Sounds just like the proverbial snake which has just swallowed its tail! It’s a conundrum. Still figuring out the twists and turns to the gory tale which every youngster and elder can rattle off, by heart. Yes, they still have a heart left in the backwaters of Barwani. Big hearts.

Will post some photos by and by, because I don’t have a heart at the moment that’s why. It’s fried in the Neemadi sun and mostly dried up by what we saw and heard – the cowardly creature. Yes. Since I have newly discovered ‘Tagging’ I am going all out. Will tag the old veterans in the fight – they have their own battle turfs and are exempt, even then-but new-comers or the curious-one timers, the hesitant, fence sitters, those in doubt that how can they really count, the comfortable & well heeled who cringe at loud displays, must come and see what’s happening for themselves. Your notions will be shaken, at the very least, or uprooted from your second hand or bookish notions.
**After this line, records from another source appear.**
(** * ofxMaps: tile addressing and visible-tile resolution of [TileLayer]

    A shallow embedding of [ofx::Maps::TileLayer], whose implementation
    follows the provider's header in [BaseTileProvider.h], together with the
    collaborators it calls.

    Numbers.  A C++ [double] is modelled as a real number (rounding error is
    not modelled), an [int] as an integer of [Z] (values are assumed to stay
    in the range of [int]).  Conversions between the two are written out
    where the source has them: [to_int] is the truncation of a
    double-to-int conversion, [IZR] the int-to-double conversion. *)

From Stdlib Require Import Reals Zfloor Lra Lia ZArith List Bool String.
From Stdlib Require Import Permutation Sorted.
Import ListNotations.

Open Scope R_scope.

(** ** The C and openFrameworks arithmetic the layer uses *)

Module CMath.

(** [pow(2.0, e)] *)
Definition pow2 (e : R) : R := Rpower 2 e.

(** [std::floor] and [std::ceil], which return doubles. *)
Definition std_floor (x : R) : R := IZR (Zfloor x).
Definition std_ceil (x : R) : R := IZR (Zceil x).

(** Conversion of a double to [int]: the fractional part is discarded. *)
Definition to_int (x : R) : Z :=
  if Rle_dec 0 x then Zfloor x else Zceil x.

(** C's [round]: to the nearest integer, halfway cases away from zero. *)
Definition round (x : R) : R :=
  if Rle_dec 0 x then IZR (Zfloor (x + / 2)) else IZR (Zceil (x - / 2)).

(** [std::min(a, b)] is [(b < a) ? b : a], [std::max(a, b)] is
    [(a < b) ? b : a]. *)
Definition std_min (a b : R) : R := if Rlt_dec b a then b else a.
Definition std_max (a b : R) : R := if Rlt_dec a b then b else a.

(** openFrameworks' macro
    [#define CLAMP(val,min,max) ((val) < (min) ? (min) : ((val > max) ? (max) : (val)))]
    with all three operands promoted to double. *)
Definition CLAMP (val min max : R) : R :=
  if Rlt_dec val min then min else if Rgt_dec val max then max else val.

End CMath.
Import CMath.

(** ** TileCoordinate *)

(** Modelled from the spec: [TileCoordinate.h] is not among the sources.
    Section 3: a coordinate has a row, a column and a zoom, all real-valued.
    As the layer uses it, the type is a [glm::dvec3] whose [x] is the column
    and whose [y] is the row, and its constructor takes (row, column,
    zoom). *)
Record TileCoordinate : Type := mkCoord {
  getRow : R;
  getColumn : R;
  getZoom : R
}.

(** Modelled from the spec: [TileCoordinate::zoomTo] is declared in
    [TileCoordinate.h], which is not among the sources.  Section 4.1:
    multiply row and column by [2^(z - zoom)], set zoom to [z]. *)
Definition zoomTo (c : TileCoordinate) (z : R) : TileCoordinate :=
  let scale := pow2 (z - getZoom c) in
  mkCoord (getRow c * scale) (getColumn c * scale) z.

(** Modelled from the spec: [TileCoordinate::getFloored] is not among the
    sources.  Section 4.1: integer-truncate row and column, leave zoom. *)
Definition getFloored (c : TileCoordinate) : TileCoordinate :=
  mkCoord (IZR (to_int (getRow c))) (IZR (to_int (getColumn c))) (getZoom c).

(** Modelled from the spec: [TileCoordinate::getClamped] is not among the
    sources.  Section 4.1: clamp row and column to [[0, 2^zoom)].  A value
    inside the interval is kept; the spec does not say where a value at or
    above [2^zoom] goes inside the half-open interval, and the last whole
    cell [2^zoom - 1] is taken here.  No theorem below depends on that
    choice. *)
Definition clampGrid (x gridSize : R) : R :=
  if Rlt_dec x 0 then 0
  else if Rle_dec gridSize x then gridSize - 1
  else x.

(** Modelled from the spec: [TileCoordinate::getClamped], with [clampGrid]
    on the row and on the column and the zoom as it is. *)
Definition getClamped (c : TileCoordinate) : TileCoordinate :=
  let gridSize := pow2 (getZoom c) in
  mkCoord (clampGrid (getRow c) gridSize)
          (clampGrid (getColumn c) gridSize)
          (getZoom c).

(** Modelled from the spec: [TileCoordinate::operator<] is not among the
    sources.  Section 3: the ordering used for sets and cache keys is
    lexicographic over (zoom, row, column). *)
Definition coord_lt (a b : TileCoordinate) : Prop :=
  getZoom a < getZoom b
  \/ (getZoom a = getZoom b /\ getRow a < getRow b)
  \/ (getZoom a = getZoom b /\ getRow a = getRow b
      /\ getColumn a < getColumn b).

Definition coord_lt_dec (a b : TileCoordinate) :
  {coord_lt a b} + {~ coord_lt a b}.
Proof.
  unfold coord_lt.
  destruct (Rlt_dec (getZoom a) (getZoom b)) as [Hz | Hz];
    [left; now left |].
  destruct (Req_dec_T (getZoom a) (getZoom b)) as [Ez | Ez];
    [| right; intros [H | [[H _] | [H _]]]; contradiction].
  destruct (Rlt_dec (getRow a) (getRow b)) as [Hr | Hr];
    [left; right; left; now split |].
  destruct (Req_dec_T (getRow a) (getRow b)) as [Er | Er];
    [| right; intros [H | [[_ H] | [_ [H _]]]]; contradiction].
  destruct (Rlt_dec (getColumn a) (getColumn b)) as [Hc | Hc];
    [left; right; right; now repeat split |].
  right; intros [H | [[_ H] | [_ [_ H]]]]; contradiction.
Defined.

Definition coord_eq_dec (a b : TileCoordinate) : {a = b} + {a <> b}.
Proof.
  destruct a as [r1 c1 z1], b as [r2 c2 z2].
  destruct (Req_dec_T r1 r2) as [Hr | Hr];
    [| right; intros H; inversion H; contradiction].
  destruct (Req_dec_T c1 c2) as [Hc | Hc];
    [| right; intros H; inversion H; contradiction].
  destruct (Req_dec_T z1 z2) as [Hz | Hz];
    [| right; intros H; inversion H; contradiction].
  left; now subst.
Defined.

(** ** [std::set<TileCoordinate>] *)

(** A [std::set] is kept as the list of its elements in ascending
    [operator<] order; two elements neither of which is less than the other
    are the same key, and [insert] then leaves the set as it is. *)
Module StdSet.

Definition t := list TileCoordinate.

Definition empty : t := [].

Fixpoint insert (c : TileCoordinate) (s : t) : t :=
  match s with
  | [] => [c]
  | x :: rest =>
      if coord_lt_dec c x then c :: s
      else if coord_lt_dec x c then x :: insert c rest
      else s
  end.

(** Iteration from [begin()] to [end()], and from [rbegin()] to [rend()]. *)
Definition elements (s : t) : list TileCoordinate := s.
Definition reverse_elements (s : t) : list TileCoordinate := rev s.

End StdSet.

(** ** The tile provider *)

Module Geo.
Record Coordinate : Type := mkGeo { getLatitude : R; getLongitude : R }.
End Geo.

(** [BaseTileProvider]: the four integers fixed at construction, and
    [geoToTile], which goes through the provider's projection (a reference to
    a [BaseProjection], polymorphic) and is kept as a function. *)
Record BaseTileProvider : Type := mkProvider {
  getMinZoom : Z;
  getMaxZoom : Z;
  getTileWidth : Z;
  getTileHeight : Z;
  geoToTile : Geo.Coordinate -> TileCoordinate
}.

(** ** The tile loader *)

(** Modelled from the spec: the loader ([_loader], the TileCache/Loader of
    section 4.3) is not among the sources.  It owns the cached tiles and the
    pending fetches: those still waiting ([queued]) and those already
    transferring ([active]).  Tiles are opaque; the cache is kept as the list
    of the coordinates that have a tile. *)
Module Loader.

(** Modelled from the spec: the state of the loader. *)
Record t : Type := mk {
  cached : list TileCoordinate;
  queued : list TileCoordinate;
  active : list TileCoordinate
}.

Definition mem (c : TileCoordinate) (l : list TileCoordinate) : bool :=
  if in_dec coord_eq_dec c l then true else false.

(** Modelled from the spec: [getTile] is a non-blocking lookup that never
    starts a fetch; [true] stands for a non-null [SharedTile]. *)
Definition getTile (l : t) (c : TileCoordinate) : bool := mem c (cached l).

(** Modelled from the spec: [cancelQueued] drops the fetches that have not
    started transferring and leaves the others alone. *)
Definition cancelQueued (l : t) : t := mk (cached l) [] (active l).

(** Modelled from the spec: a fetch is pending while it waits or
    transfers. *)
Definition pending (l : t) (c : TileCoordinate) : bool :=
  mem c (queued l) || mem c (active l).

(** How a call of [start] ends: it returns, or it throws
    [Poco::ExistsException], the exception the layer catches. *)
Inductive outcome : Type :=
| Returned (l : t)
| ExistsException.

(** Modelled from the spec: [start] fails when the coordinate is already
    pending, does nothing when it is already cached, and queues a fetch
    otherwise. *)
Definition start (l : t) (c : TileCoordinate) : outcome :=
  if pending l c then ExistsException
  else if getTile l c then Returned l
  else Returned (mk (cached l) (c :: queued l) (active l)).

End Loader.

(** ** What the layer does to its collaborators *)

(** The calls a layer operation makes on the logger, the loader and the
    drawing surface, in the order it makes them. *)
Inductive Event : Type :=
| LogError (source message : string)
| GetTile (c : TileCoordinate)
| CancelQueued
| Start (c : TileCoordinate)
| StartExists (c : TileCoordinate)
| FboBegin
| OfClear
| TileDraw (c : TileCoordinate) (tx ty w h : R)
| FboEnd
| FboDraw (x y : R)
| OfPushMatrix
| OfScale (sx sy : R)
| OfPopMatrix.

(** [ofLogError(source) << "Provider is not defined."] *)
Definition providerNotDefined (source : string) : Event :=
  LogError source "Provider is not defined.".

(** The calls that belong to the resolution of the visible set. *)
Definition is_resolve_event (e : Event) : bool :=
  match e with
  | LogError _ _ | CancelQueued | Start _ | StartExists _ => true
  | _ => false
  end.

(** The calls that ask the loader for a fetch. *)
Definition is_request_event (e : Event) : bool :=
  match e with
  | Start _ | StartExists _ => true
  | _ => false
  end.

(** ** TileLayer *)

Record dvec2 : Type := mkVec2 { vx : R; vy : R }.

(** The members of [TileLayer], as the constructor lists them.  Modelled
    from the spec: their declarations ([TileLayer.h]) are not among the
    sources; section 3 has the width and height in pixels and the padding
    in whole tiles.  [_provider] is a shared pointer and may be null. *)
Record TileLayer : Type := mkLayer {
  _width : R;
  _height : R;
  _loader : Loader.t;
  _coordsDirty : bool;
  _center : TileCoordinate;
  _padColumn : Z;
  _padRow : Z;
  _provider : option BaseTileProvider;
  _visisbleCoords : StdSet.t
}.

(** [TileLayer::TileLayer()] *)
Definition TileLayer_new : TileLayer :=
  mkLayer 0 0 (Loader.mk [] [] []) true (mkCoord 0.5 0.5 0) 0 0 None
          StdSet.empty.

Definition setWidth (st : TileLayer) (width : R) : TileLayer :=
  mkLayer width (_height st) (_loader st) true (_center st)
          (_padColumn st) (_padRow st) (_provider st) (_visisbleCoords st).

Definition setHeight (st : TileLayer) (height : R) : TileLayer :=
  mkLayer (_width st) height (_loader st) true (_center st)
          (_padColumn st) (_padRow st) (_provider st) (_visisbleCoords st).

Definition getCenter (st : TileLayer) : TileCoordinate := _center st.

Definition setCenter (st : TileLayer) (center : TileCoordinate) : TileLayer :=
  mkLayer (_width st) (_height st) (_loader st) true center
          (_padColumn st) (_padRow st) (_provider st) (_visisbleCoords st).

(** [setCenter(const Geo::Coordinate&, double)] *)
Definition setCenterGeo (st : TileLayer) (center : Geo.Coordinate) (zoom : R)
  : TileLayer * list Event :=
  match _provider st with
  | Some p => (setCenter st (zoomTo (geoToTile p center) zoom), [])
  | None => (st, [providerNotDefined "TileLayer::setCenter"])
  end.

Definition onTileCached (st : TileLayer) (args : TileCoordinate) : TileLayer :=
  mkLayer (_width st) (_height st) (_loader st) true (_center st)
          (_padColumn st) (_padRow st) (_provider st) (_visisbleCoords st).

Definition onTileUncached (st : TileLayer) (args : TileCoordinate)
  : TileLayer :=
  mkLayer (_width st) (_height st) (_loader st) true (_center st)
          (_padColumn st) (_padRow st) (_provider st) (_visisbleCoords st).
Like the ‘shepherder’, it is she who brought Neemad together, as Kamlu didi calls Medha tai Patkar, -scattered sheep- for a common purpose to save our river. ‘Didi’ or ‘tai’ who forgets to sleep or eat, careworn but uncompromising in her stand for justice. Oh, she’s well aware walking a sharp edge juggling the river, forests, farmlands with the life of people. The survival of one may not assure the survival of the other, and she is greedy to want both- ALL?! Selfish!! She doesn’t need you or me because she has pledged her last breath already – paid it forward to the deprived of this country. It’s an open house please come for your own well-being and learning. To see if I have imagined much of it.

Oh, and please don’t come looking for blue tin sheds, they would have by then disappeared, dismantled as swiftly as they had been put up, back into the deep pockets of the Narmada Valley Development Authorities endless pockets. There is so much more to Neemad to see and take in though-the other kind of houses where the walls have soaked in rhythmic, seasonal coming and going, births, deaths, festivals and songs, grinding, sorting, drying, storing, feeding, homeless and hungry souls like us- those kinds of houses too will be gone if you don’t speak out now. If you come close to the whitewashed walls or rounded corners and deep alcoves in the clay walls, even before enter through the low, old seasoned teak-wood doors weathered to a dusty blue, you will feel a coolness coming out to reach you before the feminine, turmeric-stained or mehendi-pattern hand offering you a glass of precious water with a smile, will be gone if you don’t register your NO TO BIG DAMS now.